Revue 101, octobre 2019. Interview par Jean-Philippe Julien.

ISARD DE L’ECHO DES MONTAINES Prop : D. CESPEDES & S. GUILLEMOT Cond : M S.
GUILLEMOT

1- Sébastien, tu viens de remporter pour la deuxième fois de suite notre Nationale d’élevage avec ISARD, un très beau setter qui est aussi un excellent chien de travail, CHIT, et que j’ai vu gagner avec CACIT en montagne à Val Bedretto en Suisse, en présence des meilleurs concurrents français, italiens et suisses. Il est bon, il est beau. Peux-tu nous parler de tes débuts dans la cynophilie, mais aussi dans l’élevage avec les brillants résultats de ce chien ?
Je me suis installé comme dresseur il y a maintenant 5 ans. Isard et ses frères et soeurs ont fait partie des premiers chiens que j’ai travaillés. Issus de l’élevage de David Cespedes, j’ai rapidement apprécié leur tempérament chasseur et leurs grandes mentalités, des qualités héritées de leur père Verdi du Bief Joli. A 2 ans et demi, 3 d’entre eux étaient déjà Trialers , à 5 ans ils étaient Champions sur Gibier Sauvage.
Mon activité principale est le dressage et la présentation en compétition. Je fais très peu d’élevage car je préfère les chiens quand ils sont en âge de travailler. J’admire les éleveurs car ils composent en permanence avec tellement d’incertitudes. Réfléchir ses accouplements, faire naître, élever, puis la confirmation, la radio de dysplasie et enfin espérer que le chien soit conforme aux attentes de sa carrière de chasseur et de compétiteur ; c’est un travail titanesque pour peu ou pas de résultats. Isard, c’est avant tout une histoire de copains. Son premier propriétaire, un peu dépassé par ce jeune chien a accepté que David le reprenne pour le mettre en compétition. Après sa première saison de bécasse, David m’a confié Isard pour qu’il reste en permanence avec moi. Isard étant assez exclusif, c était plus facile pour travailler, et pour ne rien te cacher ça a été une joie immense tant j’y suis attaché.
-2- Sébastien, que représente ISARD pour toi maintenant ?
Il est le point de départ, c’est un de mes compagnons de vie maintenant. Il est ce que je m’efforce de ne pas perdre dans les chiens que je sélectionne pour la compétition : une passion de la chasse débordante avec une grande mentalité comme son frère Itwo , sa soeur Isatis ou également Isatis du Bief Joli qui est CHGS aussi. C’est vrai pour la plupart des chiens que j’ai eu le plaisir de me voir confier.
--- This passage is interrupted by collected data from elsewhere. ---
(* ===== verification/EthWatchService.v ===== *)
(** * EthWatchService: from wire messages to decoded events

    [include/eth/eth_watch_service.hpp], [src/eth/eth_watch_service.cpp]. The service ties the
    tracker, the watcher, the ABI decoder and the message codecs together. A handler returns
    the service after it and the calls it makes outside, in order: messages given to the send
    callback and events given to the subscribers' callbacks (values of a type [C]). The
    callbacks do not call back into the service. The lambda that [watch_event] registers with
    the watcher captures the id only, so the watcher's callbacks are ids here. *)
From S2P Require Export EthMessages ChainTracker EventFilter AbiDecoder.
Open Scope Z_scope.

Definition kNewBlockHashesMessageId : Z := 0x01.
Definition kNewBlockMessageId : Z := 0x07.
Definition kGetReceiptsMessageId : Z := 0x0f.
Definition kReceiptsMessageId : Z := 0x10.

(** [struct PendingRequest]. *)
Record PendingRequest := mkPending { pr_block_hash : hash256; pr_block_number : Z }.

Section service.
(** [DecodedEventCallback], and the sponge of the ABI decoder. *)
Context {C : Type} (keccak : bytes -> hash256).

(** [struct EthWatchService::Subscription]. *)
Record EventSubscription := mkEventSubscription {
  es_id : Z;
  es_signature : bytes;
  es_params : list AbiParam;
  es_callback : C
}.

Record EthWatchService := mkService {
  send_cb_ : bool;
  chain_tracker_ : ChainTracker;
  watcher_ : EventWatcher Z;
  event_subscriptions_ : list EventSubscription;
  next_watch_id_ : Z;
  next_req_id_ : Z;
  pending_requests_ : gmap Z PendingRequest
}.

Definition new_service : EthWatchService :=
  {| send_cb_ := false; chain_tracker_ := new_tracker kDefaultWindowSize; watcher_ := new_watcher;
     event_subscriptions_ := []; next_watch_id_ := 1; next_req_id_ := 1; pending_requests_ := ∅ |}.

(** What a handler does outside the service. [Undefined]: the ABI decoder reads outside its
    buffer, and nothing is known of what follows. *)
Inductive effect :=
| Sent (msg_id : Z) (payload : bytes)
| Called (callback : C) (ev : MatchedEvent) (vals : list AbiValue)
| Undefined.

Definition set_send_callback (st : EthWatchService) : EthWatchService :=
  {| send_cb_ := true; chain_tracker_ := chain_tracker_ st; watcher_ := watcher_ st;
     event_subscriptions_ := event_subscriptions_ st; next_watch_id_ := next_watch_id_ st;
     next_req_id_ := next_req_id_ st; pending_requests_ := pending_requests_ st |}.

(** [codec::Address{}]. *)
Definition zero_addr : address := repeat 0 20.

Definition event_filter (contract_address : address) (event_signature : bytes) (from to : option Z) :
    EventFilter :=
  {| addresses := if bool_decide (contract_address <> zero_addr) then [contract_address] else [];
     topics := [Some (event_signature_hash keccak event_signature)];
     from_block := from; to_block := to |}.

Definition watch_event (contract_address : address) (event_signature : bytes) (params : list AbiParam)
    (callback : C) (from to : option Z) (st : EthWatchService) : Z * EthWatchService :=
  let id := next_watch_id_ st in
  (id,
   {| send_cb_ := send_cb_ st; chain_tracker_ := chain_tracker_ st;
      watcher_ := snd (watch (event_filter contract_address event_signature from to) id (watcher_ st));
      event_subscriptions_ :=
        event_subscriptions_ st ++ [mkEventSubscription id event_signature params callback];
      next_watch_id_ := u32 (next_watch_id_ st + 1);
      next_req_id_ := next_req_id_ st; pending_requests_ := pending_requests_ st |}).

Definition unwatch_event (id : Z) (st : EthWatchService) : EthWatchService :=
  {| send_cb_ := send_cb_ st; chain_tracker_ := chain_tracker_ st; watcher_ := unwatch id (watcher_ st);
     event_subscriptions_ := filter (fun s => es_id s <> id) (event_subscriptions_ st);
     next_watch_id_ := next_watch_id_ st; next_req_id_ := next_req_id_ st;
     pending_requests_ := pending_requests_ st |}.

(** [std::find_if] for an id. *)
Fixpoint find_subscription (id : Z) (subs : list EventSubscription) : option EventSubscription :=
  match subs with
  | [] => None
  | s :: subs => if es_id s =? id then Some s else find_subscription id subs
  end.

(** The lambda of [watch_event]. *)
Definition on_matched_event (st : EthWatchService) (id : Z) (ev : MatchedEvent) : list effect :=
  match find_subscription id (event_subscriptions_ st) with
  | None => []
  | Some s =>
      match decode_log keccak (ev_log ev) (es_signature s) (es_params s) with
      | Ok vals => [Called (es_callback s) ev vals]
      | Err (Error _) => []
      | Err OutOfBounds | Diverged => [Undefined]
      end
  end.

Definition run_callbacks (st : EthWatchService) (calls : list (Z * MatchedEvent)) : list effect :=
  concat (map (fun '(id, ev) => on_matched_event st id ev) calls).

(** The state after the tracker, the request counter or the pending requests changed. *)
Definition with_requests (st : EthWatchService) (tracker : ChainTracker) (next_req_id : Z)
    (pending : gmap Z PendingRequest) : EthWatchService :=
  {| send_cb_ := send_cb_ st; chain_tracker_ := tracker; watcher_ := watcher_ st;
     event_subscriptions_ := event_subscriptions_ st; next_watch_id_ := next_watch_id_ st;
     next_req_id_ := next_req_id; pending_requests_ := pending |}.

Definition request_receipts (block_hash : hash256) (block_number : Z) (st : EthWatchService) :
    list effect * EthWatchService :=
  if negb (send_cb_ st) then ([], st)
  else
    let '(new, tracker) := mark_seen block_hash block_number (chain_tracker_ st) in
    if negb new then ([], with_requests st tracker (next_req_id_ st) (pending_requests_ st))
    else
      let req_id := next_req_id_ st in
      let next := usize (next_req_id_ st + 1) in
      match encode_get_receipts (mkWithId (Some req_id) [block_hash]) with
      | Ok encoded =>
          ([Sent kGetReceiptsMessageId encoded],
           with_requests st tracker next
             (<[ req_id := mkPending block_hash block_number ]> (pending_requests_ st)))
      | _ => ([], with_requests st tracker next (pending_requests_ st))
      end.

Definition process_new_block (msg : NewBlockMessage) (block_hash : hash256) (st : EthWatchService) :
    list effect * EthWatchService :=
  request_receipts block_hash (bh_number (nb_header msg)) st.

(** The loop of [process_receipts]: it stops at the shorter of the two vectors. *)
Fixpoint process_receipts (receipts : list Receipt) (tx_hashes : list hash256) (block_number : Z)
    (block_hash : hash256) (st : EthWatchService) : list effect :=
  match receipts, tx_hashes with
  | receipt :: receipts, tx_hash :: tx_hashes =>
      run_callbacks st (process_receipt receipt tx_hash block_number block_hash (watcher_ st))
      ++ process_receipts receipts tx_hashes block_number block_hash st
  | _, _ => []
  end.

(** The loop over the entries of a [NewBlockHashes] message. *)
Fixpoint request_all (entries : list NewBlockHashEntry) (st : EthWatchService) :
    list effect * EthWatchService :=
  match entries with
  | [] => ([], st)
  | e :: entries =>
      let '(effs, st) := request_receipts (nbh_hash e) (nbh_number e) st in
      let '(effs', st) := request_all entries st in (effs ++ effs', st)
  end.

(** The loop over the blocks of a [Receipts] message. *)
Fixpoint process_blocks (request_id : option Z) (block_idx : Z) (blocks : list (list Receipt))
    (st : EthWatchService) : list effect * EthWatchService :=
  match blocks with
  | [] => ([], st)
  | block_receipts :: blocks =>
      let '(block_hash, block_number, st) :=
        match request_id with
        | Some id =>
            if block_idx =? 0 then
              match pending_requests_ st !! id with
              | Some p => (pr_block_hash p, pr_block_number p,
                           with_requests st (chain_tracker_ st) (next_req_id_ st)
                             (delete id (pending_requests_ st)))
              | None => (zero_hash, 0, st)
              end
            else (zero_hash, 0, st)
        | None => (zero_hash, 0, st)
        end in
      let tx_hashes := repeat zero_hash (length block_receipts) in
      let effs := process_receipts block_receipts tx_hashes block_number block_hash st in
      let '(effs', st) := process_blocks request_id (block_idx + 1) blocks st in
      (effs ++ effs', st)
  end.

Definition process_message (eth_msg_id : Z) (payload_ : bytes) (st : EthWatchService) :
    list effect * EthWatchService :=
  if eth_msg_id =? kNewBlockHashesMessageId then
    match decode_new_block_hashes payload_ with
    | Ok entries => request_all entries st
    | _ => ([], st)
    end
  else if eth_msg_id =? kNewBlockMessageId then
    match decode_new_block payload_ with
    | Ok msg => process_new_block msg zero_hash st
    | _ => ([], st)
    end
  else if eth_msg_id =? kReceiptsMessageId then
    match decode_receipts payload_ with
    | Ok msg => process_blocks (request_id msg) 0 (payload msg) st
    | _ => ([], st)
    end
  else ([], st).

Definition service_tip (st : EthWatchService) : Z := tip (chain_tracker_ st).
Definition service_tip_hash (st : EthWatchService) : option hash256 := tip_hash (chain_tracker_ st).
Definition service_subscription_count (st : EthWatchService) : Z := subscription_count (watcher_ st).
(* ===== verification/RlpxSession.v ===== *)
(** * RlpxSession: a session with a peer

    [rlpx/rlpx_session.hpp/.cpp] and [connect_with_timeout] of [rlpx/socket/socket_transport.cpp]:
    version negotiation, [RlpxSession::connect] with the exchange of Hellos, the two channels, the
    routing of messages to handlers, and the two loops of an active session.

    The loops are coroutines over one session. Each waits in one place at a time (the send loop for
    its poll timer or a write, the receive loop for the next message or for the handlers it calls,
    which may call the session), so the events of [session_step] are the steps between two waits
    and the calls of the session's methods, in any order. A handler is a number, and its calls are
    outputs.

    Theorems: after the handshake [connect] gives an active session with the highest common version,
    and the peer can read the Hello ([session_connects]); whatever the order of events, messages
    leave in the order they were posted and arrive in the order they were sent, each once
    ([session_delivers]); a session that is not active any more stays so and writes nothing
    ([session_ends]). A session is made active without a Hello ([active_without_hello]), and a graceful
    disconnect ends in the error state, without a Disconnect message ([disconnect_ends_in_error]). *)
From S2P Require Export EthMessages RlpxHandshake.
Open Scope Z_scope.

(** ** Data *)

Record SessionConnectParams := mkConnectParams {
  remote_host : bytes;
  params_remote_port : Z;
  params_public_key : bytes;
  params_private_key : bytes;
  params_peer_key : bytes;
  params_client_id : bytes;
  params_listen_port : Z
}.

Record SessionAcceptParams := mkAcceptParams {
  accept_public_key : bytes;
  accept_private_key : bytes;
  accept_client_id : bytes;
  accept_listen_port : Z
}.

Record PeerInfo := mkPeerInfo {
  info_public_key : bytes;
  info_client_id : bytes;
  info_listen_port : Z;
  remote_address : bytes;
  info_remote_port : Z
}.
C’est aussi un géniteur intéressant que j’ai utilisé plusieurs fois, avec des produits précoces et plutôt bien construits. Mais avant tout, il est pour moi un vecteur d’émotions, le voir appréhender la montagne avec cette énergie, cette détermination c’est toujours pour moi un moment très émotionnel.
Je garderai à vie en mémoire ce parcours de Championnat d’Europe à Val Bedretto, où il avalait les pentes, cherchait les derniers sapins sur les dernières arêtes ; toujours au contact sans que j’ai besoin d’intervenir. Lorsque je l’ai raccroché, les regards échangés avec Max Mestepes puis David son naisseur n’ont laissé aucun doute sur le fait que nous avions tous ressenti la même chose ; ce fut un moment hors du temps.
-3- Quels sont les critères que tu privilégies dans le choix de tes lices et de tes étalons ?
C’est assez compliqué pour moi de te répondre sur ce point vu le peu de portées que j’ai faites mais pour essayer de le faire, je te dirais que j’utilise la sélection des autres. J’ai utilisé exclusivement des géniteurs que j’ai vu sur le terrain. Ma priorité, c’est la chasse car je suis chasseur avant tout et même si je n’ai pas souvent le fusil, je veux voir des oiseaux.
A mes débuts, j’ai eu la chance de voir évoluer en montagne et à la bécasse : Urgo de Behigo, Cooper de la Joux de la Bécasse, Verdi du Bief Joli ; c’est donc vers ces lignées que je me suis orienté pour mes chiens.
J’ai utilisé Gadget du Gourg d’Enfer pour sa passion de la chasse et sa facilité à trouver les oiseaux.
De son côté David a choisi Henzo des Sagnes de Milles Sources et Iro des Pics Luchonnais et récemment Milton de la Joux de la Bécasse.
Tous sont des chiens classés au Printemps, le but étant d’améliorer les allures tout en privilégiant le côté chasseur.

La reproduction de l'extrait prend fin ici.